И выпил, только посмеиваясь в ответ на наши шуточки: «Смотри, не окосей», «Ведро кефира равно пятидесяти граммам водки».
Нет, он не был ни аскетом, ни тем более ханжой. Не осуждал нас, не призывал перейти на кефир, не прикрывал ладонью с демонстративным укором и возмущением свою рюмку, как это часто делают трезвенники-девственники, а особенно пьяницы-расстриги. Никогда не останавливал, когда ему наливали, активно чокался, охотно провозглашал тосты, все больше и больше оживлялся — вровень с усиливающимся оживлением хорошо сидящей компании, — но не пил спиртного ни капли.

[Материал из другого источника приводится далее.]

(** The body of the [try] block of [syncScheme] after the first state update,
    given the latest date read before it: the state reached and either the
    new records or the message of the exception thrown. *)
Definition fetchNew (w : World) (schemeCode : string) (lastSyncedDate : option string)
    (st : State) : State * outcome (list NavRecord) :=
  match getSchemeData w schemeCode with
  | Thrown e => (st, Thrown e)
  | Returned apiData =>
    match normalizeSchemeData apiData with
    | Thrown e => (st, Thrown e)
    | Returned sd =>
      let navHistory := navHistory sd in
      let newNavRecords :=
        match lastSyncedDate with
        | Some d => List.filter (newerThan d) navHistory
        | None => navHistory
        end in
      match newNavRecords with
      | [] => (st, Returned newNavRecords)
      | _ =>
        match navWriteFault w schemeCode with
        | Some e => (st, Thrown e)
        | None => (upsertNavHistory schemeCode newNavRecords st, Returned newNavRecords)
        end
      end
    end
  end.

(** [syncScheme(schemeCode, requestId)]; logging is left out. *)
Definition syncScheme (w : World) (schemeCode : string) (st : State) : State * SyncResult :=
  let lastSyncedDate := getLatestNavDate schemeCode st in
  let st :=
    updateSyncState schemeCode "incremental"
      (mkUpdates (Some InProgress) None None (Some None) (Some (Some (clock w))) None) st in
  match fetchNew w schemeCode lastSyncedDate st with
  | (st, Returned newNavRecords) =>
    let newLatestDate :=
      match newNavRecords with
      | [] => lastSyncedDate
      | first :: _ => Some (date (List.last newNavRecords first))
      end in
    let st :=
      updateSyncState schemeCode "incremental"
        (mkUpdates (Some Completed) (Some newLatestDate)
                   (Some (getNavCount schemeCode st)) None None
                   (Some (Some (clock w)))) st in
    (st, mkSyncResult true schemeCode (Z.of_nat (List.length newNavRecords)) None)
  | (st, Thrown message) =>
    let st :=
      updateSyncState schemeCode "incremental"
        (mkUpdates (Some Failed) None None (Some (Some message)) None None) st in
    (st, mkSyncResult false schemeCode 0 (Some message))
  end.

(** The [results] object of [syncAllSchemes]. *)
Record SyncResults := mkSyncResults {
  sr_total           : Z;
  synced             : Z;
  sr_failed          : Z;
  totalNewRecords    : Z;
  sr_errors          : list (string * string)
}.

(** One iteration of the loop of [syncAllSchemes]. *)
Definition syncOne (w : World) (acc : State * SyncResults) (scheme : Scheme)
    : State * SyncResults :=
  let '(st, results) := acc in
  let '(st, _) := getSyncState (s_schemeCode scheme) "incremental" None st in
  let '(st, result) := syncScheme w (s_schemeCode scheme) st in
  if sync_success result
  then (st, mkSyncResults (sr_total results) (synced results + 1) (sr_failed results)
                          (totalNewRecords results + newRecords result) (sr_errors results))
  else (st, mkSyncResults (sr_total results) (synced results) (sr_failed results + 1)
                          (totalNewRecords results)
                          (sr_errors results ++
                           [(s_schemeCode scheme,
                             match sync_error result with Some e => e | None => "" end)])).

(** [syncAllSchemes(schemes, requestId)], without progress callback. *)
Definition syncAllSchemes (w : World) (schemes : list Scheme) (st : State)
    : State * SyncResults :=
  fold_left (syncOne w) schemes
    (st, mkSyncResults (Z.of_nat (List.length schemes)) 0 0 0 []).

(** *** Specification-side notions *)

(** The [sync_state] table after [syncStateDao.update]. *)
Definition updatedRows (key : string * string) (u : Updates)
    (rows : gmap (string * string) SyncState) : gmap (string * string) SyncState :=
  match rows !! key with
  | Some row => <[key := applyUpdates u row]> rows
  | None => rows
  end.

(** The three tables of two states agree. *)
Definition sameTables (a b : State) : Prop :=
  funds a = funds b /\ nav_history a = nav_history b /\ sync_state a = sync_state b.

(** No row of the scheme in [nav_history] has an empty date. *)
Definition datedRows (schemeCode : string) (st : State) : Prop :=
  forall d v, nav_history st !! (schemeCode, d) = Some v -> d <> ""%string.

(** [latest] is the greatest date of the scheme's rows in [nav_history], in
    the order of the ISO strings; [None] when the scheme has no row. *)
Definition isLatest (schemeCode : string) (st : State) (latest : option string) : Prop :=
  match latest with
  | Some m =>
    (exists v, nav_history st !! (schemeCode, m) = Some v) /\
    forall d v, nav_history st !! (schemeCode, d) = Some v -> String.compare d m <> Gt
  | None => forall d, nav_history st !! (schemeCode, d) = None
  end.

(** The records the incremental sync of the scheme finds new. *)
Definition newHistory (w : World) (schemeCode : string) (st : State) : option (list NavRecord) :=
  match getSchemeData w schemeCode with
  | Returned apiData =>
    match normalizeSchemeData apiData with
    | Returned sd =>
      Some match findLatestDate schemeCode st with
           | Some d => List.filter (newerThan d) (navHistory sd)
           | None => navHistory sd
           end
    | Thrown _ => None
    end
  | Thrown _ => None
  end.

End IncrementalSync.

(** ** Scheme discovery ([src/services/schemeDiscovery.js]) *)

Module SchemeDiscovery.
Import JS.

(** A scheme of the upstream list: [{schemeCode, schemeName}].  The code
    arrives as a number or a string; the name may be missing. *)
Record ApiScheme := mkApiScheme {
  api_schemeCode : jsval;
  api_schemeName : option string
}.

(** [config.schemeFilters] *)
Record SchemeFilters := mkSchemeFilters {
  amcs        : list string;
  categories  : list string;
  mustInclude : list string
}.

Definition schemeFilters : SchemeFilters :=
  mkSchemeFilters
    ["ICICI Prudential"; "HDFC"; "Axis"; "SBI"; "Kotak"]
    ["Mid Cap"; "Small Cap"]
    ["Direct"; "Growth"].

(** A categorized scheme: [{...scheme, amc, category}]. *)
Record CategorizedScheme := mkCategorized {
  cs_schemeCode : jsval;
  cs_schemeName : option string;
  cs_amc        : string;
  cs_category   : string
}.

(** [s.includes(sub)] *)
Fixpoint includes (s sub : string) : bool :=
  if String.prefix sub s then true
  else
    match s with
    | EmptyString => false
    | String _ s' => includes s' sub
    end.

(** [toLowerCase] on ASCII text. *)
Fixpoint asciiLowerCase (s : string) : string :=
  match s with
  | EmptyString => EmptyString
  | String c s' => String (FundsDao.lower c) (asciiLowerCase s')
  end.

Section WithLowerCase.

(** [String.prototype.toLowerCase], a parameter: on text outside ASCII it
    follows the Unicode case mapping. *)
Variable toLowerCase : string -> string.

Однажды рассказал мне такую историю. Героем ее был добрый приятель Адамовича, живший в Гродно писатель Алексей Карпюк, земляк и близкий друг Василя Быкова (я его тоже знал, Быков и познакомил меня с ним). Был Карпюк, по формуле, распространенной в нашей прессе, человеком трудной судьбы: в юности в Польше за участие в революционном движении его дважды сажали в тюрьму, в войну он был партизаном, после войны его исключали из партии, усиленно занималось им КГБ — его преследовали за то, что резал правду-матку без всякой оглядки, не мог держать язык за зубами. Горячий, постоянно одержимый какой-то идеей, он для ее воплощения в жизнь развивал бурную деятельность, ни перед чем не останавливался. Справедливо посчитав, что пьянство становится национальным бедствием — а дело было еще в застойные времена, задолго до тупой лигачевской кампании по вырубке виноградников, — Карпюк надумал создать общество воинствующих трезвенников. Подтолкнули его к этому опубликованные в «Новом мире» воспоминания генерала армии Горбатова, из которых он узнал, что известный военачальник за всю свою жизнь не выпил ни одной рюмки водки, ни одного бокала вина — даже в день Победы. Карпюк тут же помчался из Гродно в Москву, отыскал Горбатова и стал убеждать генерала поддержать задуманное им дело. Видимо, Горбатов посчитал затею, мягко говоря, мало реалистической, но, тронутый искренней горячностью Карпюка, пообещал, что если тот найдет хотя бы еще одного неколебимо непьющего человека, еще одного бескомпромиссного врага алкоголя, генерал выполнит его просьбу. Карпюк был несколько обескуражен, задача оказалась непростой. Единственным подходящим человеком из всех, кого он знал, был Адамович. Он-то наверняка зажжется таким важным и благородным делом — Карпюк в этом не сомневался. Тотчас позвонил в Минск, выяснил — вот везение, — что Адамович в Москве и сегодня вечером выезжает в Минск, добыл билет на тот же поезд и отправился по вагонам разыскивать недостававшего третьего трезвенника. Отыскал.
— Разбудил меня, — рассказывал Саша, — я спросонья долго не мог понять, в чем дело, что он хочет.
— И что вы ему сказали?
— А ничего. Я еще, слава богу, не лишился чувства юмора. Послал подальше. Вдребезги разбил его хрустальную мечту о всеобщей, поголовной трезвости.